La pelirroja más joven, de pie en un extremo del espigón, se había quitado la ropa; no solo la blusa y los pantalones cortos: estaba desnuda, podía verle la línea de las nalgas. Alzaba los brazos mientras el barbudo la señalaba con un palo, quizá era el snorkel Las otras dos preparaban algo, podía ser el traje de buceo.
Pensó: Habrá que esperar a que se quede solo. Dio media vuelta y se dirigió al hostal. Se oían sirenas, aspas de helicópteros, coches de policía con las luces parpadeantes. Por el camino su teléfono repicó.
La camarera morena estaba en recepción. Quirós aprovechó para darle más dinero. La chica se negaba a aceptarlo. «Te lo debo, por cuidarla como la cuidas», insistió él. Le preguntó cómo estaba.
– Muy bien. Se ha pasado toda la mañana leyendo esos libros nuevos. ¿Va usted a subir? Le dará una alegría.
Tengo la extraña impresión de que escondo algo terrible.
A veces quisiera escribir sobre eso, pero no soy libre para hacerlo. Nadie lo es.

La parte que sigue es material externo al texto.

Lemma happy_expect (w : World Buffer) (s : SocketLike)
    (evs : list (Event Buffer)) (reads : list (list (Event Buffer)))
    (ws : list string) (codes : list Z) (t : Z) :
  in_state w s (evs :: reads) ws ->
  accepted toString_utf8 codes evs ->
  exists text w',
    with_sock (fun sock => expect toString_utf8 sock codes t) w = (Return text, w') /\
    in_state w' s reads ws.
Proof.
  intros (Hs & Hr & Hf & Hw) (text & E & Hin).
  exists text. eexists. unfold with_sock, expect, bind, readLine.
  rewrite Hr. cbn [hd tl]. rewrite E. rewrite (accepted_existsb _ _ Hin). cbn [negb].
  split; [reflexivity|].
  repeat split; cbn; auto. rewrite written_app, Hw. cbn. apply app_nil_r.
Qed.

Lemma happy_auth_login (w : World Buffer) (s : SocketLike)
    (c1 c2 c3 : list (Event Buffer)) (reads : list (list (Event Buffer)))
    (ws : list string) (user pass : string) :
  in_state w s (c1 :: c2 :: c3 :: reads) ws ->
  accepted toString_utf8 [334] c1 -> accepted toString_utf8 [334] c2 ->
  accepted toString_utf8 [235] c3 ->
  exists w', auth_login toString_utf8 user pass w = (Return tt, w') /\
             in_state w' s reads (ws ++ [AUTH_LOGIN; credential user; credential pass]).
Proof.
  intros H0 A1 A2 A3. unfold auth_login.
  destruct (happy_write w s _ ws AUTH_LOGIN H0) as (w1 & E1 & H1).
  rewrite (bind_ok _ _ _ _ _ E1).
  destruct (happy_expect w1 s _ _ _ _ 10000 H1 A1) as (t2 & w2 & E2 & H2).
  rewrite (bind_ok _ _ _ _ _ E2).
  destruct (happy_write w2 s _ _ (credential user) H2) as (w3 & E3 & H3).
  rewrite (bind_ok _ _ _ _ _ E3).
  destruct (happy_expect w3 s _ _ _ _ 10000 H3 A2) as (t4 & w4 & E4 & H4).
  rewrite (bind_ok _ _ _ _ _ E4).
  destruct (happy_write w4 s _ _ (credential pass) H4) as (w5 & E5 & H5).
  rewrite (bind_ok _ _ _ _ _ E5).
  destruct (happy_expect w5 s _ _ _ _ 10000 H5 A3) as (t6 & w6 & E6 & H6).
  rewrite (bind_ok _ _ _ _ _ E6).
  exists w6. split; [reflexivity|].
  rewrite <- !app_assoc in H6. exact H6.
Qed.

Lemma happy_mail_from (w : World Buffer) (s : SocketLike)
    (m : list (Event Buffer)) (reads : list (list (Event Buffer)))
    (ws : list string) (from : string) :
  in_state w s (m :: reads) ws ->
  accepted toString_utf8 [250] m ->
  exists w', mail_from toString_utf8 from w = (Return tt, w') /\
             in_state w' s reads (ws ++ [MAIL_FROM from]).
Proof.
  intros H0 A1. unfold mail_from.
  destruct (happy_write w s _ ws (MAIL_FROM from) H0) as (w1 & E1 & H1).
  rewrite (bind_ok _ _ _ _ _ E1).
  destruct (happy_expect w1 s _ _ _ _ 10000 H1 A1) as (t2 & w2 & E2 & H2).
  rewrite (bind_ok _ _ _ _ _ E2).
  exists w2. split; [reflexivity|exact H2].
Qed.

Quien escribiese sobre lo que realmente es, sobre lo que oculta, haría una historia que no podría ser publicada. ¿Cómo hundirme en mí mismo, cómo desnudarme el alma para escribir con absoluta sinceridad? No vale la pena ensuciar un papel si no descendemos a esa mina. Creo que todos los escritores mienten. Los hay que narran sus duras experiencias y los que inventan, los que pretenden contar las cosas «como sucedieron» y los que deciden imaginarlas, pero ¿quién escribe lo que tiene en su corazón? Sería horrible hacerlo, es cierto, solo Dios sabe lo que anida en el mío. Pero en ocasiones desearía, aunque me arrepintiera mil veces, hundir la pluma en este pecho, hurgar, mojarla con lo que encuentre…

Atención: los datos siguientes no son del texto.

(** "should match when hash is ignored" and "should respect excludeHash:
    false": the same page with two fragments. *)
Lemma exactURL_field_witness :
  (({[ "url" := ExactURL {| excludeHash := Some true |} ]} : FuzzyParamsSpec)
     !! "url" = Some (ExactURL {| excludeHash := Some true |}) /\
   parseURL "https://foo.com/page#section1"
     = Some {| url_base := "https://foo.com/page";
               url_fragment := Some "section1" |} /\
   parseURL "https://foo.com/page#section2"
     = Some {| url_base := "https://foo.com/page";
               url_fragment := Some "section2" |}) /\
  normalizeUrl (VStr "https://foo.com/page#section1")
    {| excludeHash := Some true |}
  = normalizeUrl (VStr "https://foo.com/page#section2")
      {| excludeHash := Some true |} /\
  scoreEntry [("url", VStr "https://foo.com/page#section1")]
    [("url", VStr "https://foo.com/page#section2")]
    {[ "url" := ExactURL {| excludeHash := Some true |} ]} pureEmbed tt
  = (Success {| ok := true; score := 1%float; exact := true |}, tt).
Proof.
  split; [repeat split; reflexivity|].
  assert (Hrule : ({[ "url" := ExactURL {| excludeHash := Some true |} ]}
                     : FuzzyParamsSpec) !! "url"
                  = Some (ExactURL {| excludeHash := Some true |}))
    by reflexivity.
  assert (Ha : parseURL "https://foo.com/page#section1"
               = Some {| url_base := "https://foo.com/page";
                         url_fragment := Some "section1" |}) by reflexivity.
  assert (Hb : parseURL "https://foo.com/page#section2"
               = Some {| url_base := "https://foo.com/page";
                         url_fragment := Some "section2" |}) by reflexivity.
  destruct (exactURL_field [("url", VStr "https://foo.com/page#section1")]
              [("url", VStr "https://foo.com/page#section2")]
              {[ "url" := ExactURL {| excludeHash := Some true |} ]} pureEmbed
              "url" [] 0%float true
              "https://foo.com/page#section1" "https://foo.com/page#section2"
              {| url_base := "https://foo.com/page";
                 url_fragment := Some "section1" |}
              {| url_base := "https://foo.com/page";
                 url_fragment := Some "section2" |}
              {| excludeHash := Some true |} tt
              Hrule eq_refl eq_refl Ha Hb eq_refl)
    as [Hexclude _].
  destruct (Hexclude eq_refl) as [Hnorm Hstep].
  split; [exact Hnorm|].
  unfold scoreEntry. cbn [objectKeys map fst]. rewrite Hstep. reflexivity.
Defined.

Example kept_hash_is_compared :
  scoreEntry [("url", VStr "https://foo.com/page#section1")]
    [("url", VStr "https://foo.com/page#section2")]
    {[ "url" := ExactURL {| excludeHash := Some false |} ]} pureEmbed tt
  = (Success disqualified, tt).
Proof. reflexivity. Qed.

(** C6 as stated fails: [#a b] and [#a%20b] are two spellings of one
    fragment.  The two URLs differ in the fragment only and are not the same
    string, yet with [excludeHash] false or unset their normal forms are
    equal and the candidate is not disqualified. *)
Lemma exactURL_fragment_spellings :
  sameUpToFragment "https://foo.com/page#a b" "https://foo.com/page#a%20b" /\
  "https://foo.com/page#a b" <> "https://foo.com/page#a%20b" /\
  normalizeUrl (VStr "https://foo.com/page#a b") {| excludeHash := Some false |}
  = normalizeUrl (VStr "https://foo.com/page#a%20b")
      {| excludeHash := Some false |} /\
  normalizeUrl (VStr "https://foo.com/page#a b") {| excludeHash := None |}
  = normalizeUrl (VStr "https://foo.com/page#a%20b") {| excludeHash := None |} /\
  scoreEntry [("url", VStr "https://foo.com/page#a b")]
    [("url", VStr "https://foo.com/page#a%20b")]
    {[ "url" := ExactURL {| excludeHash := Some false |} ]} pureEmbed tt
  = (Success {| ok := true; score := 1%float; exact := true |}, tt).
Proof.
  split.
  - eexists. eexists. repeat split; reflexivity.
  - repeat split; try reflexivity. discriminate.
Qed.

(** An entry exactly at the TTL boundary is matched, an older one is not. *)
Lemma matchBestEntry_ttl_filter_witness :
  safeTimes boundaryArgs = true /\
  matchBestEntry boundaryArgs tt
  = (Success
       (Some {| entry := makeEntry [("x", VNum 1)] "boundary" 0;
                hitMeta := {| kind := exact_hit; hit_score := 1%float |} |}),
     tt) /\
  In (makeEntry [("x", VNum 1)] "boundary" 0) (entries boundaryArgs) /\
  now boundaryArgs - 0 <= ttl boundaryArgs.
Proof.
  destruct (matchBestEntry_ttl_filter boundaryArgs tt eq_refl)
    as (_ & _ & Hfresh & _).
  split; [reflexivity|]. split; [reflexivity|].
  apply (Hfresh {| entry := makeEntry [("x", VNum 1)] "boundary" 0;
                   hitMeta := {| kind := exact_hit; hit_score := 1%float |} |}
                tt).
  reflexivity.
Defined.

(** Beyond the safe integers the age is rounded: at [now = ttl = 2^53] an
    entry created at [-1] has the age [2^53 + 1], which binary64 rounds to
    [2^53], and the test of binary64 keeps it. *)
Example age_rounds_beyond_safe_integers :
  let e := makeEntry [("x", VNum 1)] "early" (-1) in
  safeInteger (2 ^ 53 - createdAt e) = false /\
  isFreshNumber (2 ^ 53) (2 ^ 53) e = true /\
  isFresh (2 ^ 53) (2 ^ 53) e = false.
Proof. repeat split; vm_compute; reflexivity. Qed.

(** "should return null when all entries are expired" *)
Example expired_entries_give_null :
  matchBestEntry
    {| now := 10000; ttl := 1000; params := [("x", VNum 1)];
       entries := [makeEntry [("x", VNum 1)] "old" 0];
       args_fuzzyParams := Some ∅; args_embed := pureEmbed |} tt
  = (Success None, tt).
Proof. reflexivity. Qed.

(** "should select highest scoring entry": the three entries all score [1],
    and the first one is returned. *)
Lemma matchBestEntry_first_seen_wins_witness :
  (List.filter (fun e => now levelArgs - createdAt e <=? ttl levelArgs)
               (entries levelArgs)
   = ([] ++ makeEntry [("level", VNum 1)] "low" 0
         :: [makeEntry [("level", VNum 3)] "high" 0;
             makeEntry [("level", VNum 2)] "medium" 0])%list /\
   scoreAll (params levelArgs) (default ∅ (args_fuzzyParams levelArgs))
     (args_embed levelArgs)
     ([] ++ makeEntry [("level", VNum 1)] "low" 0
         :: [makeEntry [("level", VNum 3)] "high" 0;
             makeEntry [("level", VNum 2)] "medium" 0])%list tt
   = (Success ([] ++ {| ok := true; score := 1%float; exact := true |}
                  :: [{| ok := true; score := 1%float; exact := false |};
                      {| ok := true; score := 1%float; exact := false |}])%list,
      tt)) /\
  matchBestEntry levelArgs tt
  = (Success
       (Some {| entry := makeEntry [("level", VNum 1)] "low" 0;
                hitMeta := {| kind := exact_hit; hit_score := 1%float |} |}),
     tt).
Proof.
  split; [split; reflexivity|].
  apply (matchBestEntry_first_seen_wins levelArgs tt tt []
           [makeEntry [("level", VNum 3)] "high" 0;
            makeEntry [("level", VNum 2)] "medium" 0]
           (makeEntry [("level", VNum 1)] "low" 0) []
           [{| ok := true; score := 1%float; exact := false |};
            {| ok := true; score := 1%float; exact := false |}]
           {| ok := true; score := 1%float; exact := true |}
           eq_refl eq_refl eq_refl eq_refl).
  - intros r' [<- | [<- | []]] _; reflexivity.
  - intros r' [].
Defined.

(** C10 as stated fails once a usable entry scores NaN: the fresh entries
    score NaN, [1] and [1], all three usable; [1] is the greatest score
    that is a number and two entries attain it, yet the entry returned is
    the one that scored NaN, because [1 > NaN] is false and it is never
    replaced. *)
Lemma matchBestEntry_nan_score_wins :
  scoreAll (params nanScoreArgs) (default ∅ (args_fuzzyParams nanScoreArgs))
    (args_embed nanScoreArgs) (entries nanScoreArgs) tt
  = (Success [{| ok := true; score := nan; exact := true |};
              {| ok := true; score := 1%float; exact := true |};
              {| ok := true; score := 1%float; exact := true |}], tt) /\
  matchBestEntry nanScoreArgs tt
  = (Success
       (Some {| entry := makeEntry [("prompt", VStr "broken")] "first" 0;
                hitMeta := {| kind := exact_hit; hit_score := nan |} |}),
     tt).
Proof. split; vm_compute; reflexivity. Qed.

(** "should return null when all candidates fail to score": the provider
    fails in the expected way, the only candidate is skipped, the result is
    [null]. *)
Lemma matchBestEntry_contains_expected_failures_witness :
  neverDies failingEmbed /\
  matchBestEntry failingEmbedArgs tt = (Success None, tt).
Proof.
  assert (Hnd : neverDies failingEmbed).
  { intros text model w d w'. discriminate. }
  split; [exact Hnd|].
  destruct (matchBestEntry_contains_expected_failures failingEmbedArgs tt Hnd)
    as (rs & w' & Hrs & _ & Hnone).
  vm_compute in Hrs. injection Hrs as <- <-.
  apply Hnone. intros r [<- | []]. reflexivity.
Defined.

(* ====================================================================== *)
(** * Further properties of the code *)
(* ====================================================================== *)

(** ** The order of binary64 numbers *)

Module Binary64Order.

Ltac compare_cases :=
  repeat match goal with
  | H : context [Pos.compare_cont Eq ?a ?b] |- _ =>
      change (Pos.compare_cont Eq a b) with (Pos.compare a b) in H
  | |- context [Pos.compare_cont Eq ?a ?b] =>
      change (Pos.compare_cont Eq a b) with (Pos.compare a b)
  end;
  repeat match goal with
  | H : context [Z.compare ?a ?b] |- _ =>
      destruct (Z.compare_spec a b); simpl in H; try discriminate H
  | H : context [Pos.compare ?a ?b] |- _ =>
      destruct (Pos.compare_spec a b); simpl in H; try discriminate H
  end;
  repeat match goal with
  | |- context [Z.compare ?a ?b] => destruct (Z.compare_spec a b); simpl
  | |- context [Pos.compare ?a ?b] => destruct (Pos.compare_spec a b); simpl
  end;
  subst; try reflexivity; try lia.

Lemma SFcompare_lt_le_trans (x y z : spec_float) :
  SFcompare x y = Some Lt ->
  (SFcompare y z = Some Lt \/ SFcompare y z = Some Eq) ->
  SFcompare x z = Some Lt.
Proof.
  destruct x as [sx|sx| |sx mx ex], y as [sy|sy| |sy my ey],
           z as [sz|sz| |sz mz ez];
    simpl; intros Hxy [Hyz | Hyz]; try discriminate;
    try destruct sx; try destruct sy; try destruct sz;
    try discriminate; try reflexivity;
    injection Hxy as Hxy; injection Hyz as Hyz; f_equal; compare_cases.
Qed.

Las letras goteaban de sus ojos. Dejó de leer. Se quedó pensativa. Desde la borrosa foto de la solapa de La granada de Proserpina , Manuel Guerín parecía leerla a ella. A juzgar por aquella imagen, había sido feo, de ralo pelo canoso, nariz de berenjena y ojos hundidos bajo un tupido techo de cejas. Y no era más atractivo como escritor. Tenía muchas ínfulas, eso sí. Cierta breve estancia en París, cierta ventaja mental sobre sus paisanos y el combustible de su amor por Carmela Cruz (todos los libros estaban dedicados a ella) le habían hecho añorar la inmortalidad literaria, eso se notaba. Pero no lo había logrado. Era mediocre. A la muchacha podían haberle gustado aquellos cuentos mal estructurados y de final absurdo, pero la muchacha era una adolescente. Ella, en cambio, dotada de sabiduría y de mayor edad, los juzgaba como fantasías de un viejo nostálgico y un pasado irrepetible.